Creative (As We Know It) Is Dead

As marketers, we’ve spent decades leaning on the double definition of “creative” to shirk responsibility. We’ve conflated the traditional creativity of artists, writers, and poets, with the creative side of marketing and advertising — the copywriting, art design, and campaign content.

We’ve argued that creativity has a unique human quality that can’t always be explained or measured, and therefore our creative work similarly cannot be measured.

Perhaps there was a time when such arguments held true, back when the Don Drapers of the world sat atop towering skyscrapers. today, we live in a world where every single aspect of a campaign is carefully tracked and measured — every aspect except the actual content.

Times — and technology — have changed. Now we can finally start holding creative teams accountable for delivering campaigns with impact.
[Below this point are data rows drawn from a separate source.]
Lemma queue_post m : installed t (m_fds m) (session_fds s) ->
  hpost t s reply (handle_queue ops s request reply m).
Proof.
  intros Hi. unfold handle_queue. cbn zeta.
  test E1; [refused|]. test E2; [refused|].
  rewrite bind_seq. pose proof (load_input_fds request m) as Hf.
  destruct (load_input request m) as [[st data] m1]. cbn [fst snd] in *.
  test E3; [refused|]. test E4; [refused|]. test E5; [refused|].
  rewrite bind_seq. set (x := ops_queue_input _ _ _ _ _ _ _).
  assert (m_fds (snd x) = m_fds m) as Hx by (unfold x; by rewrite ok_queue).
  eapply hpost_keep; [eassumption|done|..]; destruct (fst x =? ADVC_STATUS_OK) eqn:E; try done.
  intros Hne. apply Z.eqb_eq in E. done.
Qed.

Lemma pending_idle : s_pending_ahb_state s = 0 ->
  ai_acquire_fence_fd (s_pending_ahb s) < 0 /\ s_pending_ahb_release_fence s < 0.
Proof.
  intros H0. destruct (sw_pending s Hwf) as [(_ & ? & ?)|(_ & [[? _]|[? _]])]; [done|lia..].
Qed.

(** Only the handshake of the session changes. *)
Lemma session_wf_pending inp st dt fence state :
  pending_wf (set_pending inp st dt fence state s) -> session_wf (set_pending inp st dt fence state s).
Proof. intros Hp. destruct Hwf as [? ? ? ? Hc _]. constructor; done. Qed.

Lemma queue_ahb_post m : installed t (m_fds m) (session_fds s) ->
  hpost t s reply (handle_queue_ahb s request reply m).
Proof.
  intros Hi. unfold handle_queue_ahb. cbn zeta.
  test Et; [refused|]. test E0; [refused|]. test E1; [refused|]. test E2; [refused|]. test E3; [refused|].
  apply negb_false_iff, Z.eqb_eq in E0.
  destruct (pending_idle E0) as [Ha Hr].
  destruct (opt_dup_installed (fd_count (msg_header request) =? 1) (fd_at request 0) m)
    as (fence & m1 & Hd & Hin).
  rewrite bind_seq, Hd. cbn [fst snd]. test Ef.
  { assert (fence < 0) as Hneg by lia. rewrite opt_fd_neg in Hin by done.
    apply installed_same in Hin. refused. }
  unfold hpost. cbn -[session_fds slot_fds reply_fds]. split; [|split; [|split; [done|done]]].
  - intros _. split; [|done]. apply session_wf_pending. right. cbn. split; [lia|]. left. lia.
  - rewrite reply_fds_none by done. unfold slot_fds. cbn [s_in_use set_pending]. rewrite Huse, app_nil_r.
    eapply (installed_join _ _ _ (session_fds s)); [|exact Hi|exact Hin].
    unfold session_fds. cbn -[opt_fd]. rewrite (opt_fd_neg (-1)), (opt_fd_neg _ Ha), (opt_fd_neg _ Hr) by lia.
    cbn. solve_Permutation.
Qed.

Lemma complete_ahb_post m : installed t (m_fds m) (session_fds s) ->
  hpost t s reply (handle_complete_ahb s request reply m).
Proof.
  intros Hi. unfold handle_complete_ahb. cbn zeta.
  test E0; [refused|]. test E1; [refused|]. test E2; [refused|].
  apply negb_false_iff, Z.eqb_eq in E2.
  destruct (sw_pending s Hwf) as [(? & _)|(Ht & [[? _]|[_ Ha]])]; [lia..|].
  unfold hpost. cbn -[session_fds slot_fds reply_fds reply_fd opt_fd]. split; [|split; [|split]].
  - intros _. split; [|done]. apply session_wf_pending. left. cbn. split; [done|]. split; [lia|].
    destruct (Z.leb_spec 0 (s_pending_ahb_release_fence s)); lia.
  - eapply installed_Permutation; [|exact Hi]. unfold slot_fds, session_fds. cbn -[opt_fd reply_fds].
    rewrite Huse, (opt_fd_neg _ Ha), (opt_fd_neg (-1)) by lia.
    destruct (Z.leb_spec 0 (s_pending_ahb_release_fence s)) as [Hf|Hf].
    + rewrite reply_fds_one by (cbn; lia). rewrite (opt_fd_pos _ Hf), (opt_fd_neg (-1)) by lia. cbn.
      solve_Permutation.
    + rewrite (opt_fd_neg _ Hf), reply_fds_none by done. cbn. by rewrite app_nil_r.
  - destruct (0 <=? _); [cbn; by rewrite length_insert|done].
  - done.
Qed.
Not only do we have the necessary technology to accurately measure the effectiveness of creative, but after decades of tech-driven advancements in marketing, we owe it to our customers to bring a more rigorous level of scrutiny to what we’re saying to them in our marketing. We also owe it to our organizations — our CEOs, CFO, boards  — to approach marketing with a rigor and scrutiny fitting of the investments we make into these efforts.

The beginnings of these changes can be traced to the advent of A/B testing and its application in web analytics and digital marketing. Though rudimentary, this gave us an option to test and optimize copy, adding at least some accountability to the process. But A/B testing has its limits – whether that’s the time it takes to do the tests or the statistical significance of the findings. And in the end, the people writing those A and B options are themselves subjective creatives.
Fortunately, we are standing at the precipice of great change in our industry.

We’ve created powerful tools that are capable of invading people’s homes and lives through myriad channels. And in response, consumers today demand tailored content that speaks to them as individuals, not only in terms of their demographic makeup (table stakes at this point), but in who they are as individuals and what they believe in.

Within the next decade, I foresee the end of broadcast media marketing as we know it, as we develop capabilities to serve targeted content to viewers and make the viewing experience different for everyone. New technologies allow marketers to speak on a 1:1 level to a million of their customers without the need for a million individual copywriters and without wasting a single bullet. This is true personalization.

While creative endeavors have their time and place, when it comes to marketing campaigns, we have an obligation to provide concrete and data-driven reasoning for our creative choices, and to deliver the best results we possibly can. Creative, as we know it, is about to change, and we must all be ready.

Creative is dead. Long live creative.